Know your sensORs -- A Modality Study For Surgical Action Classification
Lennart Bastian, Tobias Czempiel, Christian Heiliger, Konrad, Karcz, Ulrich Eck, Benjamin Busam, Nassir Navab

TL;DR
This paper investigates how different sensor modalities affect surgical action recognition in operating rooms, demonstrating that modality choice impacts performance and proposing fusion methods to enhance classification accuracy.
Contribution
It provides a systematic analysis of sensor modalities for surgical action recognition and introduces fusion approaches that improve classification performance.
Findings
Sensor modality choice influences recognition accuracy.

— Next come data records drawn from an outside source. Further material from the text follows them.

(** * StepLoop: a shallow embedding of [steploop.ts]

    The [StepLoop] class runs a recurring step at a target rate, with
    lifecycle hooks that a host overrides in a subclass.  The embedding
    keeps the private fields of the class in a record, the host
    environment (clock, pending timers, pending animation frames, rejected
    promises whose handler has not run yet) in a second record, and writes
    every method as a computation that threads both, may complete abruptly
    (a JavaScript exception), and emits the observable events it causes.

    Numbers: step counts and lifespans are integers ([Z]); timestamps,
    rates and delays are exact rationals ([Q]) standing for the doubles
    of the source. *)

From Stdlib Require Import ZArith QArith Qminmax List Bool Lia.
Import ListNotations.

Local Open Scope Z_scope.

(** ** Data *)

(** The overridable methods of the class. *)
Inductive hook_name : Type :=
  | Initial | Background | Before | Step | After | Final | OnPause | OnPlay.

(** The private fields of [StepLoop], with the names of the source.  The
    handles returned by [setTimeout] and [requestAnimationFrame] are
    positive numbers. *)
Record StepLoop : Type := mkStepLoop {
  _step_num : Z;
  _lifespan : option Z;
  _sps : Q;
  _interval : Q;
  _startTime : Q;
  _lastStepTime : Q;
  _lastStepDuration : Q;
  _timeoutId : option positive;
  _initialized : bool;
  _running : bool;
  _paused : bool;
  _kill : bool;
  _RAFAvailable : bool;
  _RAFActive : bool;
  _RAFId : option positive
}.

(** The host environment: [performance.now()], the timers registered with
    [setTimeout] (handle and due time), the callbacks registered with
    [requestAnimationFrame], and the rejection handlers attached with
    [.catch] to promises that are rejected, which the environment has
    still to run (each named by the hook whose promise it watches). *)
Record Env : Type := mkEnv {
  clock : Q;
  next_handle : positive;
  timers : list (positive * Q);
  frames : list positive;
  has_requestAnimationFrame : bool;
  rejections : list hook_name
}.

Record Sys : Type := mkSys { loop : StepLoop; env : Env }.

(** What an observer of the program sees. *)
Inductive event : Type :=
  | Call (h : hook_name) (step : Z)      (* hook entered; [get_step()] there *)
  | ConsoleError (h : hook_name)         (* console.error('Error in h():') *)
  | SetTimeout (id : positive) (delay : Q)
  | ClearTimeout (id : positive)
  | RequestAnimationFrame (id : positive)
  | CancelAnimationFrame (id : positive).

Inductive outcome : Type := Normal | Thrown.

(** What becomes of the promise an [async] method returns: rejected, or
    not (fulfilled, or never settled). *)
Inductive settlement : Type := Fulfilled | Rejected.

(** ** Field updates *)

Definition set_step_num v l := mkStepLoop v (_lifespan l) (_sps l) (_interval l)
  (_startTime l) (_lastStepTime l) (_lastStepDuration l) (_timeoutId l)
  (_initialized l) (_running l) (_paused l) (_kill l) (_RAFAvailable l)
  (_RAFActive l) (_RAFId l).
Definition set_lifespan v l := mkStepLoop (_step_num l) v (_sps l) (_interval l)
  (_startTime l) (_lastStepTime l) (_lastStepDuration l) (_timeoutId l)
  (_initialized l) (_running l) (_paused l) (_kill l) (_RAFAvailable l)
  (_RAFActive l) (_RAFId l).
Definition set_rate v l := mkStepLoop (_step_num l) (_lifespan l) v (_interval l)
  (_startTime l) (_lastStepTime l) (_lastStepDuration l) (_timeoutId l)
  (_initialized l) (_running l) (_paused l) (_kill l) (_RAFAvailable l)
  (_RAFActive l) (_RAFId l).
Definition set_interval v l := mkStepLoop (_step_num l) (_lifespan l) (_sps l) v
  (_startTime l) (_lastStepTime l) (_lastStepDuration l) (_timeoutId l)
  (_initialized l) (_running l) (_paused l) (_kill l) (_RAFAvailable l)
  (_RAFActive l) (_RAFId l).
Definition set_startTime v l := mkStepLoop (_step_num l) (_lifespan l) (_sps l)
  (_interval l) v (_lastStepTime l) (_lastStepDuration l) (_timeoutId l)
  (_initialized l) (_running l) (_paused l) (_kill l) (_RAFAvailable l)
  (_RAFActive l) (_RAFId l).
Definition set_lastStepTime v l := mkStepLoop (_step_num l) (_lifespan l) (_sps l)
  (_interval l) (_startTime l) v (_lastStepDuration l) (_timeoutId l)
  (_initialized l) (_running l) (_paused l) (_kill l) (_RAFAvailable l)
  (_RAFActive l) (_RAFId l).
Definition set_lastStepDuration v l := mkStepLoop (_step_num l) (_lifespan l)
  (_sps l) (_interval l) (_startTime l) (_lastStepTime l) v (_timeoutId l)
  (_initialized l) (_running l) (_paused l) (_kill l) (_RAFAvailable l)
  (_RAFActive l) (_RAFId l).
Definition set_timeoutId v l := mkStepLoop (_step_num l) (_lifespan l) (_sps l)
  (_interval l) (_startTime l) (_lastStepTime l) (_lastStepDuration l) v
  (_initialized l) (_running l) (_paused l) (_kill l) (_RAFAvailable l)
  (_RAFActive l) (_RAFId l).
Definition set_initialized v l := mkStepLoop (_step_num l) (_lifespan l) (_sps l)
  (_interval l) (_startTime l) (_lastStepTime l) (_lastStepDuration l)
  (_timeoutId l) v (_running l) (_paused l) (_kill l) (_RAFAvailable l)
  (_RAFActive l) (_RAFId l).
Definition set_running v l := mkStepLoop (_step_num l) (_lifespan l) (_sps l)
  (_interval l) (_startTime l) (_lastStepTime l) (_lastStepDuration l)
  (_timeoutId l) (_initialized l) v (_paused l) (_kill l) (_RAFAvailable l)
  (_RAFActive l) (_RAFId l).
Definition set_paused v l := mkStepLoop (_step_num l) (_lifespan l) (_sps l)
  (_interval l) (_startTime l) (_lastStepTime l) (_lastStepDuration l)
  (_timeoutId l) (_initialized l) (_running l) v (_kill l) (_RAFAvailable l)
  (_RAFActive l) (_RAFId l).
Definition set_kill v l := mkStepLoop (_step_num l) (_lifespan l) (_sps l)
  (_interval l) (_startTime l) (_lastStepTime l) (_lastStepDuration l)
  (_timeoutId l) (_initialized l) (_running l) (_paused l) v (_RAFAvailable l)
  (_RAFActive l) (_RAFId l).
Definition set_RAFActive v l := mkStepLoop (_step_num l) (_lifespan l) (_sps l)
  (_interval l) (_startTime l) (_lastStepTime l) (_lastStepDuration l)
  (_timeoutId l) (_initialized l) (_running l) (_paused l) (_kill l)
  (_RAFAvailable l) v (_RAFId l).
Definition set_RAFId v l := mkStepLoop (_step_num l) (_lifespan l) (_sps l)
  (_interval l) (_startTime l) (_lastStepTime l) (_lastStepDuration l)
  (_timeoutId l) (_initialized l) (_running l) (_paused l) (_kill l)
  (_RAFAvailable l) (_RAFActive l) v.
Lemma mapM_Ok_In {A B : Type} (f : A -> result B) (l : list A) (bs : list B) :
  mapM f l = Ok bs -> forall b, In b bs -> exists a, In a l /\ f a = Ok b.
Proof.
  revert bs; induction l as [| a l IH]; intros bs; cbn [mapM].
  - intros H; inversion H; subst. intros b [].
  - destruct (f a) as [b0 |] eqn:Ha; cbn [bind]; [| discriminate].
    destruct (mapM f l) as [bs0 |]; cbn [bind]; [| discriminate].
    intros H; inversion H; subst. intros b [<- | Hb].
    + exists a. split; [left; reflexivity | exact Ha].
    + destruct (IH bs0 eq_refl b Hb) as [a' [Hin Ha']].
      exists a'. split; [right; exact Hin | exact Ha'].
Qed.

Lemma polygon_to_triangles_In (coords : list Vertex) (tri : list Vertex) :
  In tri (polygon_to_triangles coords) ->
  List.length tri = 3%nat
  /\ nth_error tri 0 = nth_error coords 0
  /\ forall v, In v tri -> In v coords.
Proof.
  unfold polygon_to_triangles.
  destruct (Nat.ltb_spec (List.length coords) 3) as [H | H]; [intros [] |].
  intros Hin. apply in_map_iff in Hin. destruct Hin as [i [<- Hi]].
  apply in_seq in Hi. split; [reflexivity |]. split.
  - transitivity (Some (nth 0 coords ([] : list float))); [reflexivity |].
    symmetry. apply nth_error_nth'. lia.
  - intros v [<- | [<- | [<- | []]]]; apply nth_In; lia.
Qed.

Lemma rings_to_triangles_In (rings : list Element) (ts : list Triangle) :
  rings_to_triangles rings = Ok ts ->
  forall tri, In tri ts ->
    exists ring coords,
      In ring rings /\ parse_linear_ring ring = Ok coords
      /\ In tri (polygon_to_triangles coords).
Proof.
  unfold rings_to_triangles.
  destruct (mapM parse_linear_ring rings) as [ringss | e] eqn:Hm; cbn [bind];
    [| discriminate].
  intros H; inversion H; subst. intros tri Htri.
  apply in_flat_map in Htri. destruct Htri as [coords [Hc Htri]].
  destruct (mapM_Ok_In _ _ _ Hm coords Hc) as [ring [Hr Hp]]. eauto.
Qed.
Lemma obeys_ret {A} (a : A) : obeys R P (mret a).
Proof. intros s. split; [reflexivity|constructor]. Qed.

Lemma obeys_raise {A} e : obeys R P (raise e : M A).
Proof. intros s. split; [reflexivity|constructor]. Qed.

Lemma obeys_bind {A B} (m : M A) (k : A -> M B) :
  obeys R P m -> (forall a, obeys R P (k a)) -> obeys R P (m ≫= k).
Proof.
  intros Hm Hk s. rewrite run_bind. destruct (Hm s) as [Hr Ht].
  destruct (value (m s)) as [a|e]; [|split; assumption].
  destruct (Hk a (final (m s))) as [Hr' Ht']. cbn. split.
  - etransitivity; eassumption.
  - apply Forall_app. split; assumption.
Qed.

Lemma obeys_try {A} (m : M A) (h : Exn -> M A) :
  obeys R P m -> (forall e, obeys R P (h e)) -> obeys R P (try_except m h).
Proof.
  intros Hm Hh s. rewrite run_try_except. destruct (Hm s) as [Hr Ht].
  destruct (value (m s)) as [a|e]; [split; assumption|].
  destruct (Hh e (final (m s))) as [Hr' Ht']. cbn. split.
  - etransitivity; eassumption.
  - apply Forall_app. split; assumption.
Qed.

Lemma obeys_emit e : P e -> obeys R P (emit e).
Proof. intros He s. split; [reflexivity|]. repeat constructor. exact He. Qed.

Lemma obeys_log l m : P (Logged l m) -> obeys R P (log l m).
Proof. apply obeys_emit. Qed.

Lemma obeys_sleep ms : P (Slept ms) -> obeys R P (sleep ms).
Proof. apply obeys_emit. Qed.

Lemma obeys_get_state : obeys R P get_state.
Proof. intros s. split; [reflexivity|constructor]. Qed.

Lemma obeys_modify f : (forall s, R s (f s)) -> obeys R P (modify f).
Proof. intros Hf s. split; [apply Hf|constructor]. Qed.

Lemma obeys_isfile p : obeys R P (isfile p).
Proof. apply obeys_bind; [apply obeys_get_state|intros; apply obeys_ret]. Qed.

End Obeys.

Lemma obeys_weaken {A} (R R' : State -> State -> Prop) (P P' : Event -> Prop) (m : M A) :
  (forall s s', R' s s' -> R s s') -> (forall e, P' e -> P e) ->
  obeys R' P' m -> obeys R P m.
Proof.
  intros HR HP Hm s. destruct (Hm s) as [Hr Ht]. split; [auto|].
  eapply Forall_impl; eassumption.
Qed.

Lemma total_ret {A} (a : A) : total (mret a).
Proof. intros s. exists a. reflexivity. Qed.

Lemma total_bind {A B} (m : M A) (k : A -> M B) :
  total m -> (forall a, total (k a)) -> total (m ≫= k).
Proof.
  intros Hm Hk s. rewrite run_bind. destruct (Hm s) as [a ->].
  destruct (Hk a (final (m s))) as [b Hb]. exists b. exact Hb.
Qed.

Lemma total_try {A} (m : M A) (h : Exn -> M A) :
  (forall e, total (h e)) -> total (try_except m h).
Proof.
  intros Hh s. rewrite run_try_except.
  destruct (value (m s)) as [a|e] eqn:E; [exists a; exact E|].
  destruct (Hh e (final (m s))) as [b Hb]. exists b. exact Hb.
Qed.

Lemma total_emit e : total (emit e).
Proof. intros s. exists tt. reflexivity. Qed.

Lemma total_modify f : total (modify f).
Proof. intros s. exists tt. reflexivity. Qed.

Lemma total_get_state : total get_state.
Proof. intros s. exists s. reflexivity. Qed.

(** One structural step on a goal [obeys R P m] or [total m]. *)
Ltac structural :=
  lazymatch goal with
  | |- obeys _ _ (mret _) => apply obeys_ret; try exact _
  | |- obeys _ _ (raise _) => apply obeys_raise; try exact _
  | |- obeys _ _ (_ ≫= _) => apply obeys_bind; [exact _| |intros ?]
  | |- obeys _ _ (try_except _ _) => apply obeys_try; [exact _| |intros ?]
  | |- obeys _ _ (log _ _) => apply obeys_log; [exact _|]
  | |- obeys _ _ (sleep _) => apply obeys_sleep; [exact _|]
  | |- obeys _ _ (emit _) => apply obeys_emit; [exact _|]
  | |- obeys _ _ get_state => apply obeys_get_state; exact _
  | |- obeys _ _ (isfile _) => apply obeys_isfile; exact _
  | |- obeys _ _ (modify _) => apply obeys_modify; intros ?
  | |- obeys _ _ (match ?x with _ => _ end) => destruct x
  | |- total (mret _) => apply total_ret
  | |- total (_ ≫= _) => apply total_bind; [|intros ?]
  | |- total (try_except _ _) => apply total_try; intros ?
  | |- total (log _ _) => apply total_emit
  | |- total (sleep _) => apply total_emit
  | |- total (emit _) => apply total_emit
  | |- total (modify _) => apply total_modify
  | |- total get_state => apply total_get_state
  | |- total (match ?x with _ => _ end) => destruct x
  end.

(** ** The remote client *)

Section Remote.

Context (cfg : Config) (w : World).

Lemma set_tick_set_tick a b s : set_tick a (set_tick b s) = set_tick a s.
Proof. reflexivity. Qed.

Lemma ticked_set_tick s : ticked s (set_tick (S (tick s)) s).
Proof. exists 1%nat. f_equal. lia. Qed.

Lemma obeys_http_request R `{!Reflexive R, !Transitive R} P r :
  (forall s, R s (set_tick (S (tick s)) s)) -> P (Http r) ->
  obeys R P (http_request w r).
Proof.
  intros HR HP s. split; [apply HR|]. repeat constructor. exact HP.
Qed.

Lemma obeys_now R `{!Reflexive R, !Transitive R} P :
  (forall s, R s (set_tick (S (tick s)) s)) -> obeys R P (now w).
Proof. intros HR s. split; [apply HR|constructor]. Qed.

Lemma send_request_from_obeys attempts r :
  obeys ticked (request_event r) (send_request_from cfg w attempts r).
Proof.
  induction attempts as [|attempt later IH]; cbn [send_request_from].
  - structural.
  - structural.
    + apply obeys_http_request; [exact _..|apply ticked_set_tick|reflexivity].
    + repeat structural; try exact IH; cbn; eauto.
Qed.

Lemma send_request_from_total attempts r : total (send_request_from cfg w attempts r).
Proof.
  induction attempts as [|attempt later IH]; cbn [send_request_from].
  - structural.
  - structural; [unfold http_request; repeat structural|].
    repeat structural; exact IH.
Qed.

(** A response that [send_request] hands over passed [raise_for_status]. *)
Lemma send_request_from_ok attempts r s resp :
  value (send_request_from cfg w attempts r s) = Ok (Some resp) ->
  raises_for_status resp = false.
Proof.
  revert s. induction attempts as [|attempt later IH]; intros s; cbn [send_request_from].
  - discriminate.
  - run. destruct (remote w (tick s) r) as [|resp'].
    + run. apply IH.
    + destruct (raises_for_status resp') eqn:E.
      * run. apply IH.
      * run. intros [= ->]. exact E.
Qed.

(** When every attempt fails, [send_request] gives up with [None]. *)
Lemma send_request_from_exhausted attempts r s :
  (forall n, match remote w n r with
             | Unreachable => True
             | Responded resp => raises_for_status resp = true
             end) ->
  value (send_request_from cfg w attempts r s) = Ok None.
Proof.
  intros Hfail. revert s.
  induction attempts as [|attempt later IH]; intros s; cbn [send_request_from].
  - reflexivity.
  - run. specialize (Hfail (tick s)).
    destruct (remote w (tick s) r) as [|resp'].
    + run. apply IH.
    + rewrite Hfail. run. apply IH.
Qed.

End Remote.

(** ** The deletion executor *)

Section Deletion.

Context (cfg : Config) (w : World).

Fusion methods improve classification performance.
Analysis conducted on multi-view RGB-D videos of laparoscopic surgeries.
Abstract
The surgical operating room (OR) presents many opportunities for automation and optimization. Videos from various sources in the OR are becoming increasingly available. The medical community seeks to leverage this wealth of data to develop automated methods to advance interventional care, lower costs, and improve overall patient outcomes. Existing datasets from OR room cameras are thus far limited in size or modalities acquired, leaving it unclear which sensor modalities are best suited for tasks such as recognizing surgical action from videos. This study demonstrates that surgical action recognition performance can vary depending on the image modalities used. We perform a methodical analysis on several commonly available sensor modalities, presenting two fusion approaches that improve classification performance. The analyses are carried out on a set of multi-view RGB-D video recordings…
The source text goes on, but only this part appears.